Start of PROVIDED RECORDS
(** * Cart recovery: the Recovery Engine (CartSyncService), the batch scan and
    the manual recovery endpoint, embedded from the TypeScript sources.

    - [src/lib/sync/cart-sync.ts]               : [CartSyncService]
    - [src/app/api/cron/cart-recovery/route.ts] : the scheduled scan ([Cron.GET])
    - the cart-recovery API route               : the manual endpoint ([Recover.GET])

    JavaScript [number]s are IEEE-754 binary64 values, embedded as Rocq's
    primitive floats; strings are byte sequences holding UTF-8.  The record
    store (Prisma) is embedded as finite maps keyed by primary key; the remote
    platform, the messaging API, the clock and the id generator of the record
    store are oracles indexed by a tick counter, so that two successive calls
    may answer differently.  A platform request is sent to the URL the
    service object carries: a service that was never initialised carries
    none, and its requests are rejected before they leave. *)

From Stdlib Require Import ZArith PrimFloat FloatOps SpecFloat Uint63 Ascii.
From stdpp Require Import gmap strings list fin_maps pretty.

Open Scope Z_scope.

(* ===================================================================== *)
(** * JavaScript values *)
(* ===================================================================== *)

Module JS.

(** A [number] is a binary64 float. *)
Definition number := float.

(** Counts returned by the record store are integers below 2^53. *)
Definition of_nat (n : nat) : number :=
  PrimFloat.of_uint63 (Uint63.of_Z (Z.of_nat n)).

(** Truthiness ([if (x)], [x ? a : b], [!x], [x || y]). *)
Definition truthy_num (x : number) : bool :=
  negb (PrimFloat.is_zero x || PrimFloat.is_nan x).

Definition truthy_str (s : string) : bool := bool_decide (s ≠ "").

(** [null]/[undefined] are [None]. *)
Definition truthy_onum (x : option number) : bool :=
  match x with Some v => truthy_num v | None => false end.

Definition truthy_ostr (x : option string) : bool :=
  match x with Some s => truthy_str s | None => false end.

(** [x || undefined] and [x || null] on a nullable string. *)
Definition or_null (x : option string) : option string :=
  if truthy_ostr x then x else None.

(** The text [Number.prototype.toFixed(f)] produces, kept structured:
    [TxtFixed neg n f] is the decimal numeral of [n] with a point before its
    last [f] digits and a leading minus sign when [neg]; a value of
    magnitude 1e21 or more is printed by [Number::toString] in exponent
    form, whose digits are left symbolic. *)
Inductive NumText :=
| TxtNaN
| TxtInfinity (neg : bool)
| TxtFixed (neg : bool) (n : Z) (f : nat)
| TxtExponent (x : number).

(** The integer [n] for which [n / 10^f - m * 2^e] is as close to zero as
    possible, the larger one when there are two. *)
Definition round_scaled (m : positive) (e : Z) (f : nat) : Z :=
  let s := Z.pos m * 10 ^ Z.of_nat f in
  if 0 <=? e then s * 2 ^ e
  else (2 * s + 2 ^ (- e)) / 2 ^ (- e + 1).

Definition toFixed (f : nat) (x : number) : NumText :=
  match Prim2SF x with
  | S754_nan => TxtNaN
  | S754_infinity s => TxtInfinity s
  | S754_zero _ => TxtFixed false 0 f
  | S754_finite s m e =>
      if (1e21 <=? PrimFloat.abs x)%float then TxtExponent x
      else TxtFixed s (round_scaled m e f) f
  end.

(** [String.prototype.trim] strips white space and line terminators from
    both ends: TAB, LF, VT, FF, CR, SP, U+00A0, U+1680, U+2000 to U+200A,
    U+2028, U+2029, U+202F, U+205F, U+3000 and U+FEFF.  A string is a sequence
    of bytes holding its text in UTF-8; [space_width s] is the number of bytes
    of the white space character [s] starts with, and 0 when it starts with
    none. *)
Definition space_width (s : string) : nat :=
  match s with
  | String a rest =>
      let a := nat_of_ascii a in
      if ((a =? 32) || (9 <=? a) && (a <=? 13))%nat then 1%nat
      else
        match rest with
        | String b rest =>
            let b := nat_of_ascii b in
            if ((a =? 194) && (b =? 160))%nat then 2%nat
            else
              match rest with
              | String c _ =>
                  let c := nat_of_ascii c in
                  if ((a =? 225) && (b =? 154) && (c =? 128)
                      || (a =? 226) && (b =? 128)
                         && ((128 <=? c) && (c <=? 138)
                             || (c =? 168) || (c =? 169) || (c =? 175))
                      || (a =? 226) && (b =? 129) && (c =? 159)
                      || (a =? 227) && (b =? 128) && (c =? 128)
                      || (a =? 239) && (b =? 187) && (c =? 191))%nat
                  then 3%nat else 0%nat
              | EmptyString => 0%nat
              end
        | EmptyString => 0%nat
        end
  | EmptyString => 0%nat
  end.
Lemma matchOrder_wf n st inc trades st2 :
  wf n st →
  matchOrder inc st = (trades, st2) →
  wf n st2
  ∧ (∀ q, static (heap st2 q) (heap st q))
  ∧ Bids (book st2) `sublist_of` Bids (book st)
  ∧ Asks (book st2) `sublist_of` Asks (book st)
  ∧ (∀ id, (∀ p, p ∈ Bids (book st) ++ Asks (book st) → ID (heap st p) ≠ id) →
           Orders (book st2) !! id = Orders (book st) !! id).
Proof.
  intros Hwf Hrun. unfold matchOrder in Hrun.
  case_bool_decide as Hside.
  - destruct (matchLoop _ _ _ _ _ _ _ _) as [[[h' orders'] asks'] trades'] eqn:Hloop.
    simplify_eq.
    apply matchLoop_effect in Hloop
      as (removed & stay & -> & Hperm & Hsub & Hord & Hst & _).
    simpl in *.
    destruct (index_after_removal n st removed (Bids (book st) ++ stay) orders')
      as (Hkeep & Hsubmap & Hfresh); [done| |done|].
    { rewrite Hperm. apply Permutation_app_swap_app. }
    split_and!; simpl; try done.
    eapply wf_shrink; eauto.
  - destruct (matchLoop _ _ _ _ _ _ _ _) as [[[h' orders'] bids'] trades'] eqn:Hloop.
    simplify_eq.
    apply matchLoop_effect in Hloop
      as (removed & stay & -> & Hperm & Hsub & Hord & Hst & _).
    simpl in *.
    destruct (index_after_removal n st removed (stay ++ Asks (book st)) orders')
      as (Hkeep & Hsubmap & Hfresh); [done| |done|].
    { rewrite Hperm. by rewrite <- app_assoc. }
    split_and!; simpl; try done.
    eapply wf_shrink; eauto.
Qed.

Lemma AddOrder_wf n st r st' :
  wf n st →
  AddOrder n st = (r, st') →
  wf (S n) st' ∧ (∀ q, static (heap st' q) (heap st q)).
Proof.
  intros Hwf Hrun. unfold AddOrder in Hrun.
  assert (wf (S n) st ∧ (∀ q, static (heap st q) (heap st q))) as Hsame.
  { split; [apply (wf_mono n); [lia|done]|]. intros q. apply static_refl. }
  case_bool_decide; [simplify_eq; exact Hsame|].
  case_bool_decide; [simplify_eq; exact Hsame|].
  case_bool_decide as Hnew; [simplify_eq; exact Hsame|].
  clear Hsame.
  apply eq_None_not_Some in Hnew.
  pose proof (wf_index_new n st Hwf Hnew) as Hwf1.
  assert (n ∉ Bids (book st) ++ Asks (book st)) as Hfresh.
  { intros Hin. destruct Hwf as [H1 H2 _ _ _ _ _].
    apply elem_of_app in Hin as [Hin|Hin];
      [eapply Forall_forall in H1|eapply Forall_forall in H2]; eauto; lia. }
  assert (∀ p, p ∈ Bids (book st) ++ Asks (book st) →
               ID (heap st p) ≠ ID (heap st n)) as Hids.
  { intros p Hp Heq. apply (wf_indexed _ _ Hwf) in Hp. congruence. }
  destruct (matchOrder _ _) as [trades st2] eqn:Hmatch.
  apply (matchOrder_wf (S n)) in Hmatch
    as (Hwf2 & Hst & Hbids & Hasks & Hkept); [|done].
  simpl in *.
  specialize (Hkept _ Hids). rewrite lookup_insert_eq in Hkept.
  assert (n ∉ Bids (book st2) ++ Asks (book st2)) as Hfresh2.
  { intros Hin. apply Hfresh.
    apply elem_of_app in Hin as [Hin|Hin]; apply elem_of_app;
      [left|right]; by eapply sublist_subseteq. }
  assert (Orders (book st2) !! ID (heap st2 n) = Some n) as Hidx.
  { destruct (Hst n) as [-> _]. done. }
  case_bool_decide; [|by simplify_eq].
  case_bool_decide; simplify_eq; (split; [|done]).
  - apply wf_addBid; auto.
  - apply wf_addAsk; auto.
Qed.

(** ** Cancelling *)

Lemma filter_other_id (p : nat) (s : list nat) :
  p ∉ s → filter (fun q => q ≠ p) s = s.
Proof.
  induction s as [|q s IH]; [done|].
  intros Hnotin. apply not_elem_of_cons in Hnotin as [Hne Hnotin].
  rewrite filter_cons_True by done. by rewrite IH.
Qed.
End of PROVIDED RECORDS
» **TASK TO COMPLETE**
Starting with the line that holds "assert (n ∉ Bids (book st)" and ending with the line that holds "[left|right]; by eapply", retype every line in the data above exactly, and nothing else.

» **RESPONSE**
  assert (n ∉ Bids (book st) ++ Asks (book st)) as Hfresh.
  { intros Hin. destruct Hwf as [H1 H2 _ _ _ _ _].
    apply elem_of_app in Hin as [Hin|Hin];
      [eapply Forall_forall in H1|eapply Forall_forall in H2]; eauto; lia. }
  assert (∀ p, p ∈ Bids (book st) ++ Asks (book st) →
               ID (heap st p) ≠ ID (heap st n)) as Hids.
  { intros p Hp Heq. apply (wf_indexed _ _ Hwf) in Hp. congruence. }
  destruct (matchOrder _ _) as [trades st2] eqn:Hmatch.
  apply (matchOrder_wf (S n)) in Hmatch
    as (Hwf2 & Hst & Hbids & Hasks & Hkept); [|done].
  simpl in *.
  specialize (Hkept _ Hids). rewrite lookup_insert_eq in Hkept.
  assert (n ∉ Bids (book st2) ++ Asks (book st2)) as Hfresh2.
  { intros Hin. apply Hfresh.
    apply elem_of_app in Hin as [Hin|Hin]; apply elem_of_app;
      [left|right]; by eapply sublist_subseteq. }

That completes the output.